Le spese per le cure all’estero verranno rimborsate, escluso il viaggio
Siete in giro per l’Europa, per lavoro oppure in vacanza, e avete la ricetta per il medicinale che siete costretti a consumare con regolarità. Il foglietto è firmato dal vostro medico di famiglia e questo vi conforta. Tutto bene? Forse no. Le possibilità che in una farmacia di Madrid, Parigi o Riga non riconoscano il documento sono decisamente alte. Ne consegue che potreste trovarvi costretti a cercare un dottore che vi capisca per ottenere la pasticca di cui avete bisogno. Brutta storia. Una di quelle che possono facilmente trasformare una normale trasferta all’estero in qualcosa di molto simile a un incubo.
Al massimo da metà 2013 non ci saranno più problemi. Dopo anni di discussioni, l’Europarlamento ha chiuso la direttiva sui diritti dei pazienti per l’assistenza sanitaria transfrontaliera comunitaria. La norma riordina il quadro delle regole che sovrintendono il ricorso alle cure mediche fuori dal proprio paese, fenomeno certo importante per molti singoli, sebbene di scarsa rilevanza globale, visto che le cure fuori dai confini nazionali assorbono appena l’uno per cento della spesa sanitaria dell’Ue.

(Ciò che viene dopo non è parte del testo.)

(** * CIFlowBot: a shallow embedding of [src/ciflow-bot.ts]

    The bot reacts to pull-request and issue-comment webhook deliveries,
    decides which [ciflow/] labels a pull request should carry, reconciles
    the labels through the platform API and toggles an assignee as a signal.

    Conventions of the embedding.
    - A JavaScript string is a [string]; each [ascii] stands for one UTF-16
      code unit in the range 0..255.
    - A value that may be [undefined] at run time (every field the source
      reads through [?.]) is an [option]; [None] is [undefined].
    - Instance fields are a record that is passed explicitly; log records and
      platform API calls are appended to a trace; a thrown exception ends the
      computation and keeps the trace. *)

From Stdlib Require Import List String Ascii Bool ZArith Arith Lia.
Import ListNotations.
Open Scope string_scope.
Open Scope list_scope.

Set Implicit Arguments.

(** ** JavaScript built-ins used by the bot *)

Module JS.

(** [s.startsWith(p)] *)
Definition startsWith (s p : string) : bool := String.prefix p s.

(** [l.includes(x)] on an array of strings *)
Definition includes (l : list string) (x : string) : bool :=
  existsb (String.eqb x) l.

(** [l.includes(x)] where [x] may be [undefined]: no string is [undefined]. *)
Definition includes_val (l : list string) (x : option string) : bool :=
  match x with
  | Some v => includes l v
  | None => false
  end.

(** [a === b] on values that are a string or [undefined] *)
Definition strict_eq (a b : option string) : bool :=
  match a, b with
  | Some x, Some y => String.eqb x y
  | None, None => true
  | _, _ => false
  end.

(** [s.split(sep)] for a separator of one code unit *)
Fixpoint split (sep : ascii) (s : string) : list string :=
  match s with
  | EmptyString => [EmptyString]
  | String c s' =>
      if Ascii.eqb c sep then EmptyString :: split sep s'
      else match split sep s' with
           | [] => [String c EmptyString]
           | h :: t => String c h :: t
           end
  end.

(** [s.includes(t)] on strings: [t] occurs in [s] as a substring. *)
Fixpoint str_includes (s t : string) : bool :=
  String.prefix t s ||
  match s with
  | EmptyString => false
  | String _ s' => str_includes s' t
  end.

(** *** Regular expressions

    The fragment of ECMAScript patterns the bot uses: assertions [^] and [$]
    (no [m] flag), literal characters, the classes [.], [\s] and [\w] under a
    greedy quantifier, concatenation and capturing groups.  Matching is the
    backtracking matcher of the language definition, in continuation-passing
    style. *)

Inductive charset : Type := Dot | Space | Word.

Definition between (lo hi n : nat) : bool := Nat.leb lo n && Nat.leb n hi.

(** Membership of a code unit below 256 in a class.
    [.] excludes the line terminators LF and CR; [\s] is TAB, LF, VT, FF, CR,
    SPACE and NBSP; [\w] is [A-Za-z0-9_]. *)
Definition in_class (cs : charset) (c : ascii) : bool :=
  let n := nat_of_ascii c in
  match cs with
  | Dot => negb (Nat.eqb n 10 || Nat.eqb n 13)
  | Space => between 9 13 n || Nat.eqb n 32 || Nat.eqb n 160
  | Word =>
      between 65 90 n || between 97 122 n || between 48 57 n || Nat.eqb n 95
  end.

Inductive regex : Type :=
| Bol                                              (* ^ *)
| Eol                                              (* $ *)
| Lit (s : string)                                 (* literal characters *)
| Rep (cs : charset) (lo : nat) (hi : option nat)  (* cs{lo,hi}, greedy *)
| Cat (r1 r2 : regex)
| Grp (i : nat) (r : regex).                       (* i-th capturing group *)

Definition Star (cs : charset) : regex := Rep cs 0 None.
Definition Plus (cs : charset) : regex := Rep cs 1 None.
Definition Opt (cs : charset) : regex := Rep cs 0 (Some 1).

(** Matcher state: index in the input, the input from that index on, and the
    captures (index 0 is reserved for the whole match). *)
Record mstate : Type := MState {
  pos : nat;
  rest : string;
  caps : list (option string)
}.

Definition cont : Type := mstate -> option mstate.

Fixpoint upd {A} (i : nat) (v : A) (l : list A) : list A :=
  match l, i with
  | [], _ => []
  | _ :: t, O => v :: t
  | h :: t, S j => h :: upd j v t
  end.

Definition more (hi : option nat) : bool :=
  match hi with
  | Some O => false
  | _ => true
  end.

(** Greedy repetition of a class: one more character first, the
    continuation when that fails and the lower bound is met. *)
Fixpoint mrep (cs : charset) (lo : nat) (hi : option nat)
    (p : nat) (s : string) (c : list (option string)) (k : cont)
    {struct s} : option mstate :=
  let stop := if Nat.eqb lo 0 then k (MState p s c) else None in
  match s with
  | EmptyString => stop
  | String a s' =>
      if in_class cs a && more hi then
        match mrep cs (Nat.pred lo) (option_map Nat.pred hi) (S p) s' c k with
        | Some r => Some r
        | None => stop
        end
      else stop
  end.

Fixpoint mlit (l : string) (p : nat) (s : string) : option (nat * string) :=
  match l with
  | EmptyString => Some (p, s)
  | String a l' =>
      match s with
      | String b s' => if Ascii.eqb a b then mlit l' (S p) s' else None
      | EmptyString => None
      end
  end.

Fixpoint mtch (r : regex) (st : mstate) (k : cont) : option mstate :=
  match r with
  | Bol => if Nat.eqb (pos st) 0 then k st else None
  | Eol => match rest st with EmptyString => k st | _ => None end
  | Lit l =>
      match mlit l (pos st) (rest st) with
      | Some (p, s) => k (MState p s (caps st))
      | None => None
      end
  | Rep cs lo hi => mrep cs lo hi (pos st) (rest st) (caps st) k
  | Cat r1 r2 => mtch r1 st (fun st1 => mtch r2 st1 k)
  | Grp i r =>
      mtch r st (fun st1 =>
        let captured := substring 0 (pos st1 - pos st) (rest st) in
        k (MState (pos st1) (rest st1) (upd i (Some captured) (caps st1))))
  end.

(** [re.exec(input)] for a pattern with [ngroups] groups and no flags: the
    first index at which the pattern matches; the result array holds the
    whole match and then the captures, so its length is [ngroups + 1]. *)
Fixpoint exec_from (re : regex) (ngroups : nat) (p : nat) (s : string)
    : option (list (option string)) :=
  match mtch re (MState p s (repeat None (S ngroups))) Some with
  | Some st => Some (upd 0 (Some (substring 0 (pos st - p) s)) (caps st))
  | None =>
      match s with
      | EmptyString => None
      | String _ s' => exec_from re ngroups (S p) s'
      end
  end.

(** [input.match(re)] for a pattern without the [g] flag *)
Definition match_ (input : string) (re : regex) (ngroups : nat)
    : option (list (option string)) :=
  exec_from re ngroups 0 input.

(** *** What a successful match says

    A declarative reading of [mtch], without the order in which the
    alternatives are tried: [matches r st st'] holds when [r] can take the
    matcher from [st] to [st']. *)

Fixpoint str_forall (f : ascii -> bool) (s : string) : bool :=
  match s with
  | EmptyString => true
  | String c s' => f c && str_forall f s'
  end.

Definition within (hi : option nat) (n : nat) : Prop :=
  match hi with
  | Some h => n <= h
  | None => True
  end.
(** * ListingCraft: quota-gated usage accounting and billing reconciliation

    A shallow embedding of [apps/subscriptions/models.py] and
    [apps/subscriptions/services.py]: the three tables (plans,
    subscriptions, usage records), the billing-period computation of
    [Usage.get_or_create_current], the quota gate
    ([check_usage_quota], [increment_usage]) and the Stripe event
    handlers of [SubscriptionService].

    The database is passed explicitly: every operation takes the
    tables and returns them, with the value returned or the exception
    raised.  Each [timezone.now()] the source reads is an argument of
    the operation that reads it.  Writes are committed as they are
    made (the project does not set [ATOMIC_REQUESTS]), so an exception
    raised after a [save()] leaves the saved row in place.  The columns
    [created_at] and [updated_at], which the ORM maintains, are not
    modelled, and requests are taken one at a time.  The percentage
    of the quota warnings is computed in binary64, as Python computes
    [(count / quota) * 100].

    Around this core the development also embeds the callers and the
    siblings of the quota gate: [handle_checkout_session_completed],
    the views [stripe_webhook] and [cancel_subscription], the model
    methods [has_quota_remaining], [is_current_period] and
    [days_until_renewal], the subject line of
    [EmailService.send_quota_warning], and
    [ListingService.regenerate_description].  What lies outside the
    three tables (the Stripe client, the description generator, the
    user table, the e-mail transports) enters as a parameter. *)

From stdpp Require Import base option list gmap fin_maps strings.
From Stdlib Require Import ZArith Lia.
From Stdlib Require PrimFloat Uint63.

Local Open Scope Z_scope.

(** ** Exceptions and results *)

(** The exceptions the modelled code can raise.  [DoesNotExist] and
    [MultipleObjectsReturned] come from [Manager.get]; [TypeError],
    [ValueError], [OverflowError] and [OSError] from the [datetime]
    constructors. *)
Inductive exn : Set :=
  | DoesNotExist
  | MultipleObjectsReturned
  | TypeError
  | ValueError
  | OverflowError
  | OSError.

Inductive result (A : Type) : Type :=
  | Ok (a : A)
  | Raise (e : exn).

Arguments Ok {A} a.
Arguments Raise {A} e.

#[global] Instance exn_eq_dec : EqDecision exn.
Proof. solve_decision. Defined.

#[global] Instance result_eq_dec {A : Type} `{EqDecision A} :
  EqDecision (result A).
Proof. solve_decision. Defined.

Definition bind {A B : Type} (r : result A) (k : A → result B) : result B :=
  match r with
  | Ok a => k a
  | Raise e => Raise e
  end.

(** ** Calendar arithmetic of [datetime] (proleptic Gregorian, UTC) *)

Module Calendar.

Definition MINYEAR : Z := 1.
Definition MAXYEAR : Z := 9999.

Record datetime : Set := mk_datetime {
  year : Z;
  month : Z;
  day : Z;
  hour : Z;
  minute : Z;
  second : Z;
  microsecond : Z
}.

Definition is_leap (y : Z) : bool :=
  (y mod 4 =? 0) && (negb (y mod 100 =? 0) || (y mod 400 =? 0)).

Definition days_in_month (y m : Z) : Z :=
  match m with
  | 2 => if is_leap y then 29 else 28
  | 4 | 6 | 9 | 11 => 30
  | _ => 31
  end.

(** Days in the year before the first day of month [m], for a common
    year ([_DAYS_BEFORE_MONTH]). *)
Definition DAYS_BEFORE_MONTH (m : Z) : Z :=
  match m with
  | 1 => 0 | 2 => 31 | 3 => 59 | 4 => 90 | 5 => 120 | 6 => 151
  | 7 => 181 | 8 => 212 | 9 => 243 | 10 => 273 | 11 => 304 | 12 => 334
  | _ => 365
  end.

Definition days_before_year (y : Z) : Z :=
  let y1 := y - 1 in y1 * 365 + y1 / 4 - y1 / 100 + y1 / 400.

L’Europa ci prova. Il principio è che ogni cittadino ha diritto a una adeguata assistenza sanitaria in qualunque paese dell’Ue si venga a trovare. La nuova direttiva riguarda però solo le persone che scelgono di farsi ospedalizzare all’estero: per chi abbia bisogno di un trattamento urgente mentre viaggia per il continente, continuerà a valere la tessera di assicurazione malattia. In questo caso, e nell’emergenza, un turista sarà assistito come se fosse a casa propria, sulla base di un accordo fra i sistemi sanitari nazionali.
Differente è la situazione per di chi debba subire un’operazione che nel suo paese non è possibile, oppure soffre di un malanno raro o ancora abbia urgenza di essere curato e nel suo paese la lista di attesa sia lunga. Le norme appena varate prevedono il diritto di andare all’estero, di pagare l’intervento e di ottenere il rimborso in misura pari a quello che avrebbe avuto in casa. Esempio: un torinese deve farsi operare; chiede a un ospedale cittadino e questo lo accetta in un tempo differito; non può aspettare e decide di correre in Francia; paga di tasca sua; una volta a casa è rimborsato dall’Asl in base al tariffario nazionale. La differenza è a suo carico.
Il riequilibrio dei pagamenti è stato imposto dal frequente turismo ospedaliero che scaricava su sistemi sanitari più poveri le alte rette di ospedali di paesi più ricchi. Ora ogni paese sborsa il dovuto, mentre il sovrapprezzo spetta al cittadino. Il quale, secondo la direttiva, dovrà comunque chiedere un’autorizzazione preventiva per i trattamenti. Ogni rifiuto dovrà però essere giustificato in dettaglio e dovrà avere ragione di essere. Il paziente avrà possibilità di chiedere il riesame della decisione. Se però un determinato trattamento non fosse disponibile in un certo paese, non vi è la possibilità di chiudere la porta degli ospedali a chi chiede di essere curato. Difficile? Per venire incontro ai cittadini, l’Ue ha deciso la creazione di un «punto di contatto» in ogni paese, una sorta di servizio destinato a fornire informazioni, e anche assistenza, ai pazienti che si curano all’estero. I consumatori protestano per il fatto che i tempi di rimborso non sono quantificati. Era stato proposto, i governi non hanno voluto.